ABOUT THIS TASK:
Tally every line below where "list" appears, then report the total alone.
►
(* ===== verification/CommandsParser.v ===== *)
(** * Command-line arguments (src/src/common/commands_parser.rs)

    [ArgMatches] stands for what clap answers about the matched command line;
    reading and decoding a JSON configuration file, and asking the running
    enclaves for the ID behind a name, are the parameters of the functions
    that use them. Arithmetic is that of the release profile (wrapping). *)
From S2P Require Import Prelude.
From S2P Require Import RustStd.
From S2P Require Import Failure.
From stdpp Require Import base list strings sets.
From Stdlib Require Import ZArith Lia Ascii.
Local Open Scope Z_scope.
Local Open Scope nitro_scope.

(** The queries of [clap::ArgMatches] that the parsers use. *)
Record ArgMatches : Type := mk_args {
  value_of : string -> option string;
  values_of : string -> option (list string);
  is_present : string -> bool;
}.

Definition failure_at (subaction : string) (code : NitroCliErrorEnum) (l : Z) : NitroCliFailure :=
  new_nitro_cli_failure subaction code "src/common/commands_parser.rs" l.

(** ** Data *)

(* src/src/common/commands_parser.rs RunEnclavesArgs *)
Record RunEnclavesArgs : Type := mk_run_args {
  run_eif_path : string;
  run_enclave_cid : option Z;
  run_memory_mib : Z;
  run_cpu_ids : option (list Z);
  run_debug_mode : bool;
  run_attach_console : bool;
  run_cpu_count : option Z;
  run_enclave_name : option string;
}.

(* src/src/common/commands_parser.rs BuildEnclavesArgs *)
Record BuildEnclavesArgs : Type := mk_build_args {
  build_docker_uri : string;
  build_docker_dir : option string;
  build_output : string;
  build_signing_certificate : option string;
  build_private_key : option string;
  build_img_name : option string;
  build_img_version : option string;
  build_metadata : option string;
}.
◄
SOLVED PROBLEM:
3